While I'm at it: Sacha Chua did an interview with John Wiegley which may be of interest to you, should you be into emacs. If you're not, you can safely skip this one.

If you've never heard the name, John wrote loads of elisp code (some of it included with emacs, like `eshell', other stuff can be found in his github repos, like his chess-mode) and many other languages as well. Prominently C++ (for which he is or was on the ISO/ANSI Commitee, I think), which he used to implement ledger, a double-entry accounting tool about which he was interviewed by Randal L. Schwartz for the FLOSS Weekly podcast (episode 150: ledger).

John and Sacha discuss how his emacs workflow looks like, what packages he uses, how he integrates emacs into the rest of the system... etc etc. I couldn't agree more to his answer about why emacs got as successful as it did: obviously the fact that it's scriptable via elisp. But not that on its own, but the fact that you have infinite places to make emacs run your own code in order to make it behave the way you want. There are two major mechanisms for that: The first most people know: Hooks.
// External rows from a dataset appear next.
Lemma lift_as_same {A} f (r : result string A) (m : PluginManager) :
  any (lift_as f r) m (fun m' _ => m' = m).
Proof. destruct r; simpl; by sm_step. Qed.

(** Sequencing computations that leave the state alone. *)
Lemma same_bind {A B} (c : SM PCall PluginManager PluginError A) (f : A -> SM PCall PluginManager PluginError B) m :
  any c m (fun m' _ => m' = m) -> (forall a, any (f a) m (fun m' _ => m' = m)) ->
  any (c ≫= f) m (fun m' _ => m' = m).
Proof. intros Hc Hf. sm_step. eapply hoare_mono; [exact Hc|]. intros m' [a|e] ->; auto. Qed.

Create HintDb same.
#[local] Hint Resolve io_same lift_as_same : same.
Ltac same := cbv zeta;
  repeat match goal with
  | |- hoare _ _ (_ ≫= _) _ _ => apply same_bind; [|intros ?]
  | |- hoare _ _ (mret _) _ _ => sm_step; done
  | |- hoare _ _ (throw _) _ _ => sm_step; done
  | |- hoare _ _ (call _) _ _ => sm_step; done
  | |- hoare _ _ (lift _) _ _ => sm_step; done
  | |- hoare _ _ (or_throw _ _) _ _ => sm_step; done
  | |- hoare _ _ (guard_m _ _) _ _ => sm_step; done
  | |- hoare _ _ (match _ with _ => _ end) _ _ => case_match
  | |- hoare _ _ _ _ _ => solve [auto with same nocore]
  end.

Lemma load_signature_same dir (m : PluginManager) : any (load_signature dir) m (fun m' _ => m' = m).
Proof. unfold load_signature, required_str. same. Qed.
Lemma checked_manifest_same c (m : PluginManager) : any (checked_manifest c) m (fun m' _ => m' = m).
Proof. unfold checked_manifest. same. Qed.
#[local] Hint Resolve load_signature_same checked_manifest_same : same.

Lemma load_package_same l dir (m : PluginManager) : any (load_plugin_package l dir) m (fun m' _ => m' = m).
Proof. unfold load_plugin_package, check_signature. same. Qed.
Lemma sandbox_same p (m : PluginManager) : any (load_into_sandbox p) m (fun m' _ => m' = m).
Proof. unfold load_into_sandbox. same. Qed.
Lemma extract_same dir a n : forall i (m : PluginManager), any (extract dir a i n) m (fun m' _ => m' = m).
Proof. induction n as [|n IH]; intros i m; simpl; unfold extract_entry; same; apply IH. Qed.
#[local] Hint Resolve load_package_same sandbox_same extract_same : same.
The other is less known, but comes in very handy when there is a lisp function in emacs that you'd like to amend a little bit. You could just copy the function from emacs's codebase into your configuration and fix it up in there. But what about upstream improvements then? Right. In emacs you can use advices in order to tell an emacs function in which way to behave differently.

That may sound a bit far fetched, but I'm actually using it. Whenever I have multiple buffers visible in emacs and I switch between them, I use an advice to a function to update my tmux status line with the currently focused file name. There's no hook at that point, but with advices there doesn't have to be one.